> _What you have to do_
Each record must reappear in the answer exactly as it is written.

> _Supplied information_
*** Block opens ***

(** The exact shape of the new buffer, as [interpolate] allocates it. *)
Lemma interpolate_allocates linear u v valid self self' :
  interpolate linear u v valid self = (Returned tt, self') ->
  shape3 (data self')
  = (shape_1 (data self), shape_0 (data self), shape_2 (data self))
  /\ shape2 (marr valid) = (shape_1 (data self), shape_0 (data self))
  /\ (0 < shape_2 (data self) ->
      shape_0 (data self) = shape_1 (data self)
      /\ length (flatten u) = shape_1 (data self) * shape_0 (data self)
      /\ length (flatten v) = shape_1 (data self) * shape_0 (data self)).
Proof.
  intros H. rewrite interpolate_eq in H.
  destruct (shape_0 (data self) =? 0); [discriminate|].
  destruct (shape_1 (data self) =? 0); [discriminate|].
  unfold vstack_T in H.
  destruct (length (flatten u) =? length (flatten v)) eqn:Huv;
    [|discriminate].
  apply Nat.eqb_eq in Huv.
  destruct (interpolate_channels _ _ _ _ _ _) as [nd|e] eqn:Hloop;
    [|discriminate].
  apply interpolate_channels_inv in Hloop. destruct Hloop as [Hnd Hran].
  cbn [zeros shape3] in Hnd.
  apply setBackgroundColor_inv in H.
  destruct H as ([_ Hsh] & Hsh' & _ & _). cbn [data] in Hsh, Hsh'.
  assert (Hnd0 : shape_0 nd = shape_1 (data self))
    by (unfold shape_0 at 1; rewrite Hnd; reflexivity).
  assert (Hnd1 : shape_1 nd = shape_0 (data self))
    by (unfold shape_1 at 1; rewrite Hnd; reflexivity).
  rewrite Hnd0, Hnd1 in Hsh. rewrite Hnd in Hsh'.
  split; [exact Hsh'|]. split; [exact Hsh|].
  intros Hch.
  destruct Hran as (H0 & H1 & Hlen).
  { destruct (shape_2 (data self)); [lia|]. discriminate. }
  cbn [fst snd] in H0, H1. rewrite length_bin_centers in H0, H1.
  rewrite length_combine, <- Huv, Nat.min_id in Hlen.
  replace (shape_0 (zeros (shape_1 (data self), shape_0 (data self),
                           shape_2 (data self))))
    with (shape_1 (data self)) in Hlen by reflexivity.
  replace (shape_1 (zeros (shape_1 (data self), shape_0 (data self),
                           shape_2 (data self))))
    with (shape_0 (data self)) in Hlen by reflexivity.
  split; [exact H0|]. split; congruence.
Qed.
(** * LTE SRS toolkit: a shallow embedding of [lte_srs] and its properties

    The development follows the two modules of the package:
    [lte_srs/config.py] (the [SRSConfig], [HoppingState] and [MappingInfo]
    records) and [lte_srs/sequences.py] (the Gold-sequence generator, the
    hopping calculator, the frequency mapper and the orchestrator).

    Python integers are [Z]; numpy arrays are lists indexed the way numpy
    indexes them (a negative index counts from the end, an index out of
    range raises); exceptions are values of [result]. *)

From Stdlib Require Import ZArith Lia List String DecimalString.
From Stdlib Require Import Floats.PrimFloat.
From stdpp Require Import base list strings.
From Equations Require Import Equations.

Local Open Scope Z_scope.

(** ** Exceptions *)

Inductive PyError : Type :=
  | ValueError (msg : string)
  | IndexError (msg : string).

Inductive result (A : Type) : Type :=
  | Ok (a : A)
  | Raise (e : PyError).

Arguments Ok {A} a.
Arguments Raise {A} e.

Definition bind {A B : Type} (r : result A) (k : A -> result B) : result B :=
  match r with
  | Ok a => k a
  | Raise e => Raise e
  end.

Notation "'let*' x ':=' r 'in' k" := (bind r (fun x => k))
  (at level 10, x name, r at level 100, k at level 200).
(** * Maritime safety platform: geometry-to-ventilation pipeline

    A shallow embedding of the analytical core of the platform
    (space detection, topology construction, ACH computation, result
    assembly and validation) together with the properties its
    specification states about it.

    Conventions of the embedding:
    - Python floats are idealised as rationals [Q]; a fractional power
      [x ** y] is not rational and is taken as a parameter [fpow].
    - Python exceptions are values of [PyError] carried by [Result].
    - [networkx.Graph] is an insertion-ordered adjacency structure, as
      the library keeps it (dict of dicts, iterated in insertion order).
    - unordered randomness ([numpy.random.shuffle], [uuid.uuid4]) is an
      explicit input of the functions that draw from it.
    - the dictionaries of the configuration are objects in a store,
      since instances share them. *)

From Stdlib Require Import QArith Qpower Qminmax Qabs Lqa ZArith List Permutation Sorted.
From Stdlib Require Import DecimalString DecimalNat.
From stdpp Require Import gmap strings list fin_maps sorting relations.
Import ListNotations.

*** Block closes ***

> _Task answer_
(** The exact shape of the new buffer, as [interpolate] allocates it. *)
Lemma interpolate_allocates linear u v valid self self' :
  interpolate linear u v valid self = (Returned tt, self') ->
  shape3 (data self')
  = (shape_1 (data self), shape_0 (data self), shape_2 (data self))
  /\ shape2 (marr valid) = (shape_1 (data self), shape_0 (data self))
  /\ (0 < shape_2 (data self) ->
      shape_0 (data self) = shape_1 (data self)
      /\ length (flatten u) = shape_1 (data self) * shape_0 (data self)
      /\ length (flatten v) = shape_1 (data self) * shape_0 (data self)).
Proof.
  intros H. rewrite interpolate_eq in H.
  destruct (shape_0 (data self) =? 0); [discriminate|].
  destruct (shape_1 (data self) =? 0); [discriminate|].
  unfold vstack_T in H.
  destruct (length (flatten u) =? length (flatten v)) eqn:Huv;
    [|discriminate].
  apply Nat.eqb_eq in Huv.
  destruct (interpolate_channels _ _ _ _ _ _) as [nd|e] eqn:Hloop;
    [|discriminate].
  apply interpolate_channels_inv in Hloop. destruct Hloop as [Hnd Hran].
  cbn [zeros shape3] in Hnd.
  apply setBackgroundColor_inv in H.
  destruct H as ([_ Hsh] & Hsh' & _ & _). cbn [data] in Hsh, Hsh'.
  assert (Hnd0 : shape_0 nd = shape_1 (data self))
    by (unfold shape_0 at 1; rewrite Hnd; reflexivity).
  assert (Hnd1 : shape_1 nd = shape_0 (data self))
    by (unfold shape_1 at 1; rewrite Hnd; reflexivity).
  rewrite Hnd0, Hnd1 in Hsh. rewrite Hnd in Hsh'.
  split; [exact Hsh'|]. split; [exact Hsh|].
  intros Hch.
  destruct Hran as (H0 & H1 & Hlen).
  { destruct (shape_2 (data self)); [lia|]. discriminate. }
  cbn [fst snd] in H0, H1. rewrite length_bin_centers in H0, H1.
  rewrite length_combine, <- Huv, Nat.min_id in Hlen.
  replace (shape_0 (zeros (shape_1 (data self), shape_0 (data self),
                           shape_2 (data self))))
    with (shape_1 (data self)) in Hlen by reflexivity.
  replace (shape_1 (zeros (shape_1 (data self), shape_0 (data self),
                           shape_2 (data self))))
    with (shape_0 (data self)) in Hlen by reflexivity.
  split; [exact H0|]. split; congruence.
Qed.
(** * LTE SRS toolkit: a shallow embedding of [lte_srs] and its properties

    The development follows the two modules of the package:
    [lte_srs/config.py] (the [SRSConfig], [HoppingState] and [MappingInfo]
    records) and [lte_srs/sequences.py] (the Gold-sequence generator, the
    hopping calculator, the frequency mapper and the orchestrator).

    Python integers are [Z]; numpy arrays are lists indexed the way numpy
    indexes them (a negative index counts from the end, an index out of
    range raises); exceptions are values of [result]. *)

From Stdlib Require Import ZArith Lia List String DecimalString.
From Stdlib Require Import Floats.PrimFloat.
From stdpp Require Import base list strings.
From Equations Require Import Equations.

Local Open Scope Z_scope.

(** ** Exceptions *)

Inductive PyError : Type :=
  | ValueError (msg : string)
  | IndexError (msg : string).

Inductive result (A : Type) : Type :=
  | Ok (a : A)
  | Raise (e : PyError).

Arguments Ok {A} a.
Arguments Raise {A} e.

Definition bind {A B : Type} (r : result A) (k : A -> result B) : result B :=
  match r with
  | Ok a => k a
  | Raise e => Raise e
  end.

Notation "'let*' x ':=' r 'in' k" := (bind r (fun x => k))
  (at level 10, x name, r at level 100, k at level 200).
(** * Maritime safety platform: geometry-to-ventilation pipeline

    A shallow embedding of the analytical core of the platform
    (space detection, topology construction, ACH computation, result
    assembly and validation) together with the properties its
    specification states about it.

    Conventions of the embedding:
    - Python floats are idealised as rationals [Q]; a fractional power
      [x ** y] is not rational and is taken as a parameter [fpow].
    - Python exceptions are values of [PyError] carried by [Result].
    - [networkx.Graph] is an insertion-ordered adjacency structure, as
      the library keeps it (dict of dicts, iterated in insertion order).
    - unordered randomness ([numpy.random.shuffle], [uuid.uuid4]) is an
      explicit input of the functions that draw from it.
    - the dictionaries of the configuration are objects in a store,
      since instances share them. *)

From Stdlib Require Import QArith Qpower Qminmax Qabs Lqa ZArith List Permutation Sorted.
From Stdlib Require Import DecimalString DecimalNat.
From stdpp Require Import gmap strings list fin_maps sorting relations.
Import ListNotations.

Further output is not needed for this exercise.